"Honored sir," the boy said from the backseat.
Murakami drove across a low rise and began to descend. A hundred yards ahead the road bottomed, passing through a gulch with sheer high walls scooped out of the hard earth. Beyond it rose the flank of yet another ridge. He wished his budget had permitted a rental with GPS.
"Please," the little boy said.
"What is it?" Murakami asked. He felt instantly shamed at his brusqueness.
"You must not go down there, sensei."
"Ahh!" Murakami drew in a startled, gratified breath. The child had named him "master."
"But what other way can I go?" he asked, wondering how this strange young child was familiar with Japanese customs.
"You must turn around," the boy said. "If you do, you will find a dirt road a mile and a half on the right, back the way you have come. It is hard to see but you will see it. When you take that, it will bring you shortly to a paved road that will take you where you need to go."

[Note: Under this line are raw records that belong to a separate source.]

(** ** Manual mode *)

(** C2, as the code has it: with non-empty code and [autoPush = false] the
    handler runs no git command at all (neither the repository check, nor
    the initialization, the staging, the commit or the push, hence no
    network call): the only process it starts is the generated code.  When
    the host lets the materialization through it returns [success] with the
    manual-publish instructions, which name the three git commands to run;
    otherwise it returns [error]. *)
Theorem manual_mode_runs_no_git (env : DeployEnv) (data : option RequestData) :
  request_code data <> "" ->
  request_auto_push data = false ->
  Forall local_action (trace_of (deploy_to_github env data)) /\
  (forall cmd, In cmd git_commands ->
     ~ In (Exec cmd) (trace_of (deploy_to_github env data))) /\
  (materialized env ->
   exists l,
     response_of (deploy_to_github env data)
     = Some (mkResult "success" "Files created successfully"
               (Some l) (Some manual_instructions) None)) /\
  (~ materialized env ->
   exists r,
     response_of (deploy_to_github env data) = Some r /\ status r = "error") /\
  PyStr.contains "git add docs/" manual_instructions = true /\
  PyStr.contains "git commit -m " manual_instructions = true /\
  PyStr.contains "git push origin main" manual_instructions = true.
Proof.
  intros Hc Hap.
  assert (F : Forall local_action (trace_of (deploy_to_github env data))).
  { unfold trace_of. rewrite (deploy_to_github_nonempty _ _ Hc), Hap.
    assert (A : appends local_action
                  (guarded (deploy_body env (request_code data) false))).
    { apply guarded_appends. unfold deploy_body.
      apply appends_bind; [apply materialize_appends | intros _; frame]. }
    destruct (A initial_state) as [acts [E Fa]]. rewrite E. exact Fa. }
  split; [exact F|]. split.
  { intros cmd Hcmd HIn. rewrite Forall_forall in F. apply F in HIn.
    simpl in HIn. subst cmd. revert Hcmd. unfold git_commands. simpl.
    intros H. repeat (destruct H as [H | H]; try discriminate H). exact H. }
  rewrite (deploy_to_github_nonempty _ _ Hc), Hap. unfold deploy_body.
  rewrite guarded_bind.
  destruct (materialize_outcome env (request_code data) initial_state)
    as [[Hm [st1 E]] | [Hm [e [st1 E]]]]; rewrite E.
  - split; [intros _; eexists; reflexivity|].
    split; [intros H; destruct (H Hm)|].
    repeat split.
  - split; [intros H; destruct (Hm H)|].
    split; [| repeat split].
    intros _. rewrite deploy_except_response. eexists. split; [reflexivity|].
    destruct e; reflexivity.
Qed.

Murakami scowled. If the confounded road was there, how had they missed it? The child didn't even know their destination.
He shook his head. "I don't want to turn back. Surely if we keep going this way we shall get there." The truth was he was afraid to go back. But he would never admit that aloud.
"Master, please. Your danger is very great if you proceed down this road."
"I think you should listen to him," his wife said, her dark eyes, normally calm, wide and worried behind her glasses.
"Yes, Daddy," his son said. "Listen to him, please."
Frowning furiously, Murakami brought the van to a stop halfway down to the gully. "All right," he said, "but if – "
" Daddy!" his children shouted in chorus. They flew from their seats to plaster themselves against the passenger-side window.
"Look!" his wife exclaimed, pointing.
Down the narrow gully from the right came something that turned Murakami's blood to ice. Though he had never seen one in person, and didn't live close enough to the coast to be in any real risk, like many Japanese he feared in his bones a tsunami.
That was what he saw rushing down on them. A wall of water, frothing dirty white – tsunami in miniature, six or seven yards wide and two yards tall. He saw with instant, horrible clarity what would have happened had he driven on. That moving water-wall would have caught the minivan amidships, tumbled it downstream like a toy, until it battered open a window and the turbulent water smashed in to drown his precious family and himself.
In silence that seemed almost like a bubble insulated from the raucous storm noise, Murakami and his family watched the flash flood sweep past. It made a roiled river of the road in front of them.
"You are safe now," the boy said from behind him. "But your world also faces terrible danger. Please heed that warning, too."
"Yes, yes," Murakami muttered. He turned. "I thank you – "
Hanako screamed.
The seat was empty.
The child was gone.
Chapter 1
"Hey, Annja," the wiry red-bearded man in the white straw cowboy hat called out. He stood to his faded-denim-clad hips in a fifteen-by-fifteen-foot hole scraped out of the scrub-dotted chaparral of the Española Valley, about ten miles north of Santa Fe, New Mexico. "Come over here a sec."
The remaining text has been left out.